- Work item -
The answer should be each line from the entries below that has the word "them" in it.

★ ★ ★ ★

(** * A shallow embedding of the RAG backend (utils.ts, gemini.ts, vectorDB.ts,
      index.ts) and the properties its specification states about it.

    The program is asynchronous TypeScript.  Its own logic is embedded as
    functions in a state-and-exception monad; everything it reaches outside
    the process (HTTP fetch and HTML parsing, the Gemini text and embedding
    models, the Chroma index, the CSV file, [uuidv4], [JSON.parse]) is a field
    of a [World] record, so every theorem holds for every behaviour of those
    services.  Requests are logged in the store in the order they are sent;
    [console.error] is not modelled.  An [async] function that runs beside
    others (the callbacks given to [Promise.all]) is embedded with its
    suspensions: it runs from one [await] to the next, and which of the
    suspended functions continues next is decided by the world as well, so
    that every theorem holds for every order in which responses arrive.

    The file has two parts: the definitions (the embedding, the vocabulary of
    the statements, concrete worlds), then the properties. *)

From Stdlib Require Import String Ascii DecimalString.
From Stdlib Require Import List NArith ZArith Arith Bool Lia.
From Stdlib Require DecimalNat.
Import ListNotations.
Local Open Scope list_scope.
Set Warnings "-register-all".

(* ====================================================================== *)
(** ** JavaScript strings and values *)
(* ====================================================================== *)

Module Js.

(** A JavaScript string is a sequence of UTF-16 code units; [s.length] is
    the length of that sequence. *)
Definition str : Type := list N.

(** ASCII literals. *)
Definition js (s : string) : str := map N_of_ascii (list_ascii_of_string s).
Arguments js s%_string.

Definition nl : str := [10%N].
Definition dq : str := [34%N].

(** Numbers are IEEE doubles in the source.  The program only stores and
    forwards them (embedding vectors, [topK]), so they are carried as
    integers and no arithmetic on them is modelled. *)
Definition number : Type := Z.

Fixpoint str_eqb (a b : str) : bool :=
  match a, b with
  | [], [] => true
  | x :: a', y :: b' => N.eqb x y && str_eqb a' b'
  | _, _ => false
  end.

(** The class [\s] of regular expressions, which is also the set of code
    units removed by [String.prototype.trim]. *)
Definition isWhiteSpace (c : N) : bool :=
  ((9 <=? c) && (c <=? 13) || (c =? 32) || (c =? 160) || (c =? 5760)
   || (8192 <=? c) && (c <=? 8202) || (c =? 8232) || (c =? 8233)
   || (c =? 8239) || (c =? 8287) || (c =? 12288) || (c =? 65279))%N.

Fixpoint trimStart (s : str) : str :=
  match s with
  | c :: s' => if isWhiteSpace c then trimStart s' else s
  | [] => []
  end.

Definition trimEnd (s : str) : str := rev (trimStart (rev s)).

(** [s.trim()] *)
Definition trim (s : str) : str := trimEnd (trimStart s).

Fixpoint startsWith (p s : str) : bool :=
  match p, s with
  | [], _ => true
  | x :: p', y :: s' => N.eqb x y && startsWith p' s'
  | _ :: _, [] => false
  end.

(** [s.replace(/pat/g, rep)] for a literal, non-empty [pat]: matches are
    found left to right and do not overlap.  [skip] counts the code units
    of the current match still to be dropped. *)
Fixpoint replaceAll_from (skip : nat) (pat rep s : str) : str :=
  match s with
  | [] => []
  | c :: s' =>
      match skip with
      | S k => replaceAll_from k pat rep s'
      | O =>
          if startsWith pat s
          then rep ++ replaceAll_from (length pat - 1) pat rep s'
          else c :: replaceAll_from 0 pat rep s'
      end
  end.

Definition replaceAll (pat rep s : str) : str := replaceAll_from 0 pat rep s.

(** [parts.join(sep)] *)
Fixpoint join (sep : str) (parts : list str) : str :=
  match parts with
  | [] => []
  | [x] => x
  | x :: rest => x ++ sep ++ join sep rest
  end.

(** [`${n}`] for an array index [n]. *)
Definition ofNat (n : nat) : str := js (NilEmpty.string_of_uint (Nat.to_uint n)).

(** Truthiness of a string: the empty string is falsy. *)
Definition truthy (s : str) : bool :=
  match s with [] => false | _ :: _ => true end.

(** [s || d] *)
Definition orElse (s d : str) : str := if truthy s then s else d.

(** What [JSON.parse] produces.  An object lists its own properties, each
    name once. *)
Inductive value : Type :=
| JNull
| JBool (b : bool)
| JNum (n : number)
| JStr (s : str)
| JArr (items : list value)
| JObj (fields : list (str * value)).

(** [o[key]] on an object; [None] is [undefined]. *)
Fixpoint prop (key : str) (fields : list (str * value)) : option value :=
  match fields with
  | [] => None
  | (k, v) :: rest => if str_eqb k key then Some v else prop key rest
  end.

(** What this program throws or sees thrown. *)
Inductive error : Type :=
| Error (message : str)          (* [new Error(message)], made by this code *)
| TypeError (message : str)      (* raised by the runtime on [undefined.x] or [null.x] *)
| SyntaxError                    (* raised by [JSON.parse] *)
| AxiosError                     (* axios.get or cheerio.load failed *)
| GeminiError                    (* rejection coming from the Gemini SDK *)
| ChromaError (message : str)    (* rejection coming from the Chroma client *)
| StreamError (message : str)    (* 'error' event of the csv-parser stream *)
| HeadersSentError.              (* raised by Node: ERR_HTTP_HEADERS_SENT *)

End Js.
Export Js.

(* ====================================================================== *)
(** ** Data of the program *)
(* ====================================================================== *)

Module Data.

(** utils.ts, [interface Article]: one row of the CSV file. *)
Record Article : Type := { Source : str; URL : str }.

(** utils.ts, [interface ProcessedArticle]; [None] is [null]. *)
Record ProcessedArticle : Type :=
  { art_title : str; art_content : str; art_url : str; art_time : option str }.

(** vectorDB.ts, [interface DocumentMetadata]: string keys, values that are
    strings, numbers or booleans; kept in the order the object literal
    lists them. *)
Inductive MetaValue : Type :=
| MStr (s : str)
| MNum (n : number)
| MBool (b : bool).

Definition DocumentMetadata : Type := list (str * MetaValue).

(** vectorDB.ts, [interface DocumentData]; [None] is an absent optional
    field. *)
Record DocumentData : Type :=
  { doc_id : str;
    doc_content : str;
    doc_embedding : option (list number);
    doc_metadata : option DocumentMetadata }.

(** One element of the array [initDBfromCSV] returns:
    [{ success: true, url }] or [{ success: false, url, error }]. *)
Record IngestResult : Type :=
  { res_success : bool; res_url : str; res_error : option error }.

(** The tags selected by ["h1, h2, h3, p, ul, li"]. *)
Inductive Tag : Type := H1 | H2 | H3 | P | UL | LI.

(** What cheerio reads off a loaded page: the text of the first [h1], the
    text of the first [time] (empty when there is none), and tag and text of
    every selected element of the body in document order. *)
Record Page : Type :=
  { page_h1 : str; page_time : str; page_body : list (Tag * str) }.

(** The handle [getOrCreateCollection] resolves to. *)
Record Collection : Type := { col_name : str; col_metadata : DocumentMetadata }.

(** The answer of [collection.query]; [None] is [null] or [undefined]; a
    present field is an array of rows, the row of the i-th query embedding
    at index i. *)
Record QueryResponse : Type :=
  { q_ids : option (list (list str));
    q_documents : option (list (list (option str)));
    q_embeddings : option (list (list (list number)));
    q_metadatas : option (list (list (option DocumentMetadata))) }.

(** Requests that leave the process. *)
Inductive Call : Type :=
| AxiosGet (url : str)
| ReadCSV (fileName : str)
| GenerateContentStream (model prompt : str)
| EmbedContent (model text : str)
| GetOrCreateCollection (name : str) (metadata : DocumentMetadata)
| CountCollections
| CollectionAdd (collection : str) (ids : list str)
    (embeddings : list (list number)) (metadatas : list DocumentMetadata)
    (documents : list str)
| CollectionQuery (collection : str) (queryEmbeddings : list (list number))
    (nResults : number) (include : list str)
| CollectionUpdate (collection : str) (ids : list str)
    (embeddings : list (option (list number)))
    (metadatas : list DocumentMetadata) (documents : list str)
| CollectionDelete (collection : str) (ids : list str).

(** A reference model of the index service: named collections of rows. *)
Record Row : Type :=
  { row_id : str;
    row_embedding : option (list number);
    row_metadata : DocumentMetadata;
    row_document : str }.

★ ★ ★ ★

- Expected answer -
    forwards them (embedding vectors, [topK]), so they are carried as
    integers and no arithmetic on them is modelled. *)
    lists them. *)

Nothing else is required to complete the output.